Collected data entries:
(* ===== verification/IwCm.v ===== *)
(** The iWARP connection manager (drivers/infiniband/core/iwcm.c): connection identifiers
    with their state, events from the provider, the work that processes them, and the calls of
    a client.

    An identifier is one record. Besides the fields of [struct iwcm_id_private] it has
    the places where threads stand with it: the call of a client that is between
    two critical sections, the work, and the provider's endpoint; and the history
    of what was done to the outside. A step is a critical section or what a
    provider or client answers. [None] is a BUG, or the use of a freed identifier. The
    identifiers of a map are never used twice; a freed one stays in it.

    Addresses and the port mapper are left out: [iw_cm_map] counts as part of the
    provider's call that follows it. *)

From S2P Require Import Prelude.
#[local] Open Scope Z_scope.

(** ** Data *)

Inductive iw_cm_state :=
  | IW_CM_STATE_IDLE | IW_CM_STATE_LISTEN | IW_CM_STATE_CONN_RECV | IW_CM_STATE_CONN_SENT
  | IW_CM_STATE_ESTABLISHED | IW_CM_STATE_CLOSING | IW_CM_STATE_DESTROYING.

(** The type of an event, its status, and whether it has private data. *)
Inductive iw_cm_event :=
  | IW_CM_EVENT_CONNECT_REQUEST (data : bool)
  | IW_CM_EVENT_CONNECT_REPLY (status : Z) (data : bool)
  | IW_CM_EVENT_ESTABLISHED
  | IW_CM_EVENT_DISCONNECT
  | IW_CM_EVENT_CLOSE.

(** What is done to the outside: references to queue pairs, copies of private data,
    callbacks begun, and the return of [iw_destroy_cm_id]. *)
Inductive effect :=
  | AddRef (q : Z) | RemRef (q : Z) | CopyData | FreeData | Callback (ev : iw_cm_event) | Destroyed.

(** Where a call stands: in the provider; before references and the flag are
    given back; in the stages of [destroy_cm_id]. *)
Inductive call :=
  | NoCall
  | ListenCall
  | ConnectCall | ConnectUndo (q : option Z)
  | AcceptCall | AcceptFail | AcceptUndo (q : option Z)
  | RejectStart | RejectCall
  | DestroyWait | DestroyMark | DestroyLock | DestroyCall (q : option Z) | DestroyPut (q : option Z).

(** Where [cm_work_handler] stands with the identifier, [last] being its variable
    [empty]; and where [cm_conn_req_handler] stands with the identifier it created. *)
Inductive work :=
  | Idle
  | Loop
  | Got (ev : iw_cm_event) (last : bool)
  | Process (ev : iw_cm_event) (last : bool)
  | Unlocked (ev : iw_cm_event) (last : bool) (q : option Z) (notify : bool)
  | InCallback (ev : iw_cm_event) (last : bool)
  | InDestroy (last : bool)
  | InChild (child : Z) (data last : bool)
  | Deref (last : bool)
  | ChildCheck (parent : Z) (data : bool)
  | ChildCallback
  | ChildReject
  | ChildDestroy.

(** The provider's endpoint; all but the first and the last hold a reference. *)
Inductive endpoint := EpNone | EpListening | EpConnecting | EpAccepting | EpConnected | EpDisconnected | EpLeaving | EpGone.

#[global] Instance state_eq_dec : EqDecision iw_cm_state.
Proof. solve_decision. Defined.
#[global] Instance event_eq_dec : EqDecision iw_cm_event.
Proof. solve_decision. Defined.
#[global] Instance effect_eq_dec : EqDecision effect.
Proof. solve_decision. Defined.
#[global] Instance call_eq_dec : EqDecision call.
Proof. solve_decision. Defined.
#[global] Instance work_eq_dec : EqDecision work.
Proof. solve_decision. Defined.
#[global] Instance endpoint_eq_dec : EqDecision endpoint.
Proof. solve_decision. Defined.

(** [wait] and [drop] are the flags IWCM_F_CONNECT_WAIT and IWCM_F_DROP_EVENTS;
    [free] is the length of [work_free_list]; [queued] tells that the work is on the
    work queue, [held] that the reference of [iw_create_cm_id] is still there. *)
Record iwcm_id_private := mk_id {
  state : iw_cm_state; wait : bool; drop : bool; qp : option Z; work_list : list iw_cm_event; free : Z; refcount : Z;
  queued : bool; held : bool; at_call : call; at_work : work; ep : endpoint; history : list effect
}.

Definition set_state (c : iwcm_id_private) x := mk_id x c.(wait) c.(drop) c.(qp) c.(work_list) c.(free) c.(refcount) c.(queued) c.(held) c.(at_call) c.(at_work) c.(ep) c.(history).
Definition set_wait (c : iwcm_id_private) x := mk_id c.(state) x c.(drop) c.(qp) c.(work_list) c.(free) c.(refcount) c.(queued) c.(held) c.(at_call) c.(at_work) c.(ep) c.(history).
Definition set_drop (c : iwcm_id_private) x := mk_id c.(state) c.(wait) x c.(qp) c.(work_list) c.(free) c.(refcount) c.(queued) c.(held) c.(at_call) c.(at_work) c.(ep) c.(history).
Definition set_qp (c : iwcm_id_private) x := mk_id c.(state) c.(wait) c.(drop) x c.(work_list) c.(free) c.(refcount) c.(queued) c.(held) c.(at_call) c.(at_work) c.(ep) c.(history).
Definition set_work_list (c : iwcm_id_private) x := mk_id c.(state) c.(wait) c.(drop) c.(qp) x c.(free) c.(refcount) c.(queued) c.(held) c.(at_call) c.(at_work) c.(ep) c.(history).
Definition set_free (c : iwcm_id_private) x := mk_id c.(state) c.(wait) c.(drop) c.(qp) c.(work_list) x c.(refcount) c.(queued) c.(held) c.(at_call) c.(at_work) c.(ep) c.(history).
Definition set_refcount (c : iwcm_id_private) x := mk_id c.(state) c.(wait) c.(drop) c.(qp) c.(work_list) c.(free) x c.(queued) c.(held) c.(at_call) c.(at_work) c.(ep) c.(history).
Definition set_queued (c : iwcm_id_private) x := mk_id c.(state) c.(wait) c.(drop) c.(qp) c.(work_list) c.(free) c.(refcount) x c.(held) c.(at_call) c.(at_work) c.(ep) c.(history).
Definition set_held (c : iwcm_id_private) x := mk_id c.(state) c.(wait) c.(drop) c.(qp) c.(work_list) c.(free) c.(refcount) c.(queued) x c.(at_call) c.(at_work) c.(ep) c.(history).
Definition set_call (c : iwcm_id_private) x := mk_id c.(state) c.(wait) c.(drop) c.(qp) c.(work_list) c.(free) c.(refcount) c.(queued) c.(held) x c.(at_work) c.(ep) c.(history).
Definition set_work (c : iwcm_id_private) x := mk_id c.(state) c.(wait) c.(drop) c.(qp) c.(work_list) c.(free) c.(refcount) c.(queued) c.(held) c.(at_call) x c.(ep) c.(history).
Definition set_ep (c : iwcm_id_private) x := mk_id c.(state) c.(wait) c.(drop) c.(qp) c.(work_list) c.(free) c.(refcount) c.(queued) c.(held) c.(at_call) c.(at_work) x c.(history).
Definition emit (c : iwcm_id_private) (l : list effect) :=
  mk_id c.(state) c.(wait) c.(drop) c.(qp) c.(work_list) c.(free) c.(refcount) c.(queued) c.(held) c.(at_call) c.(at_work) c.(ep) (c.(history) ++ l).

(** A freed identifier is kept as it was: a thread that still stands with it would use it after the free. *)
Inductive cm_id := Alive (c : iwcm_id_private) | Freed (c : iwcm_id_private).

(** ** Work entries and references *)

Definition iw_create_cm_id : iwcm_id_private := mk_id IW_CM_STATE_IDLE false false None [] 0 1 false true NoCall Idle EpNone [].

(** [None] is the BUG on a free list that is not empty. *)
Definition alloc_work_entries (c : iwcm_id_private) (count : Z) (memory : bool) : option (iwcm_id_private * Z) :=
  if c_true c.(free) then None else if (memory : bool) then Some (set_free c count, 0) else Some (c, - ENOMEM).

Definition iwcm_deref_id (c : iwcm_id_private) : option cm_id :=
  let c := set_refcount c (c.(refcount) - 1) in
  if c.(refcount) =? 0 then match c.(work_list) with [] => Some (Freed c) | _ => None end else Some (Alive c).

Definition put_qp (c : iwcm_id_private) (q : option Z) : iwcm_id_private := match q with Some q => emit c [RemRef q] | None => c end.

(** Clearing the flag and waking who waits ends the call. *)
Definition end_call (c : iwcm_id_private) : iwcm_id_private := set_call (set_wait c false) NoCall.

(** ** Calls of a client *)

(** What the sysctl starts with. *)
Definition default_backlog : Z := 256.

Definition iw_cm_listen (c : iwcm_id_private) (backlog : Z) (memory : bool) : option (iwcm_id_private * Z) :=
  let backlog := if backlog =? 0 then default_backlog else backlog in
  '(c, ret) ← alloc_work_entries c backlog memory;
  if c_true ret then Some (c, ret) else
  match c.(state) with
  | IW_CM_STATE_IDLE => Some (set_call (set_state c IW_CM_STATE_LISTEN) ListenCall, 0)
  | _ => Some (c, - EINVAL)
  end.

Definition listen_return (c : iwcm_id_private) (ret : Z) : iwcm_id_private :=
  set_call (if c_true ret then set_state c IW_CM_STATE_IDLE else c) NoCall.

(** [q] is what [iw_get_qp] answers. *)
Definition iw_cm_connect (c : iwcm_id_private) (q : option Z) (memory : bool) : option (iwcm_id_private * Z) :=
  '(c, ret) ← alloc_work_entries c 4 memory;
  if c_true ret then Some (c, ret) else
  let c := set_wait c true in
  match c.(state), q with
  | IW_CM_STATE_IDLE, Some q => Some (set_call (set_state (set_qp (emit c [AddRef q]) (Some q)) IW_CM_STATE_CONN_SENT) ConnectCall, 0)
  | _, _ => Some (end_call c, - EINVAL)
  end.

Definition connect_return (c : iwcm_id_private) (ret : Z) : iwcm_id_private :=
  if c_true ret then set_call (set_state (set_qp c None) IW_CM_STATE_IDLE) (ConnectUndo c.(qp)) else set_call c NoCall.

Definition iw_cm_accept (c : iwcm_id_private) (q : option Z) : iwcm_id_private * Z :=
  let c := set_wait c true in
  match c.(state), q with
  | IW_CM_STATE_CONN_RECV, Some q => (set_call (set_qp (emit c [AddRef q]) (Some q)) AcceptCall, 0)
  | _, _ => (end_call c, - EINVAL)
  end.

Definition accept_return (c : iwcm_id_private) (ret : Z) : option iwcm_id_private :=
  if c_true ret then
    match c.(state) with IW_CM_STATE_CONN_RECV => Some (set_call (set_state c IW_CM_STATE_IDLE) AcceptFail) | _ => None end
  else Some (set_call c NoCall).

Definition accept_fail (c : iwcm_id_private) : iwcm_id_private := set_call (set_qp c None) (AcceptUndo c.(qp)).

Definition iw_cm_reject (c : iwcm_id_private) : iwcm_id_private * Z :=
  let c := set_wait c true in
  match c.(state) with
  | IW_CM_STATE_CONN_RECV => (set_call (set_state c IW_CM_STATE_IDLE) RejectCall, 0)
  | _ => (end_call c, - EINVAL)
  end.

(** After the wait: the answer and the queue pair to modify. *)
Definition iw_cm_disconnect (c : iwcm_id_private) : option (iwcm_id_private * Z * option Z) :=
  match c.(state) with
  | IW_CM_STATE_ESTABLISHED => Some (set_state c IW_CM_STATE_CLOSING, if c.(qp) then 0 else - EINVAL, c.(qp))
  | IW_CM_STATE_LISTEN => Some (c, - EINVAL, None)
  | IW_CM_STATE_CLOSING | IW_CM_STATE_IDLE | IW_CM_STATE_CONN_RECV => Some (c, 0, None)
  | IW_CM_STATE_CONN_SENT | IW_CM_STATE_DESTROYING => None
  end.

(** The critical section of [destroy_cm_id]. *)
Definition destroy_locked (c : iwcm_id_private) : option iwcm_id_private :=
  let q := c.(qp) in
  let c := set_qp c None in
  match c.(state) with
  | IW_CM_STATE_LISTEN | IW_CM_STATE_ESTABLISHED | IW_CM_STATE_CONN_RECV => Some (set_call (set_state c IW_CM_STATE_DESTROYING) (DestroyCall q))
  | IW_CM_STATE_IDLE | IW_CM_STATE_CLOSING => Some (set_call (set_state c IW_CM_STATE_DESTROYING) (DestroyPut q))
  | IW_CM_STATE_CONN_SENT | IW_CM_STATE_DESTROYING => None
  end.

(** The end of [destroy_cm_id], in a client or in the work. *)
Definition destroy_end (c : iwcm_id_private) (q : option Z) : option cm_id :=
  let c := set_held (set_call (put_qp c q) NoCall) false in
  match c.(at_work) with
  | InDestroy last => iwcm_deref_id (set_work c (Deref last))
  | ChildDestroy => iwcm_deref_id (set_work c Idle)
  | _ => iwcm_deref_id (emit c [Destroyed])
  end.

(** ** Events and the work *)

Definition has_data (ev : iw_cm_event) : bool :=
  match ev with IW_CM_EVENT_CONNECT_REQUEST d | IW_CM_EVENT_CONNECT_REPLY _ d => d | _ => false end.

Definition cm_event_handler (c : iwcm_id_private) (ev : iw_cm_event) (memory : bool) : iwcm_id_private * Z :=
  if c.(free) =? 0 then (c, - ENOMEM) else
  if has_data ev && negb memory then (c, - ENOMEM) else
  let c := if has_data ev then emit c [CopyData] else c in
  let c := set_free (set_refcount c (c.(refcount) + 1)) (c.(free) - 1) in
  let c := match c.(work_list) with [] => set_queued c true | _ => c end in
  (set_work_list c (c.(work_list) ++ [ev]), 0).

What to produce:
Reproduce only the lines above, starting at the line with "Definition set_wait (c" and ending at the line with "Definition set_drop (c", exactly as written.

Task answer:
Definition set_wait (c : iwcm_id_private) x := mk_id c.(state) x c.(drop) c.(qp) c.(work_list) c.(free) c.(refcount) c.(queued) c.(held) c.(at_call) c.(at_work) c.(ep) c.(history).
Definition set_drop (c : iwcm_id_private) x := mk_id c.(state) c.(wait) x c.(qp) c.(work_list) c.(free) c.(refcount) c.(queued) c.(held) c.(at_call) c.(at_work) c.(ep) c.(history).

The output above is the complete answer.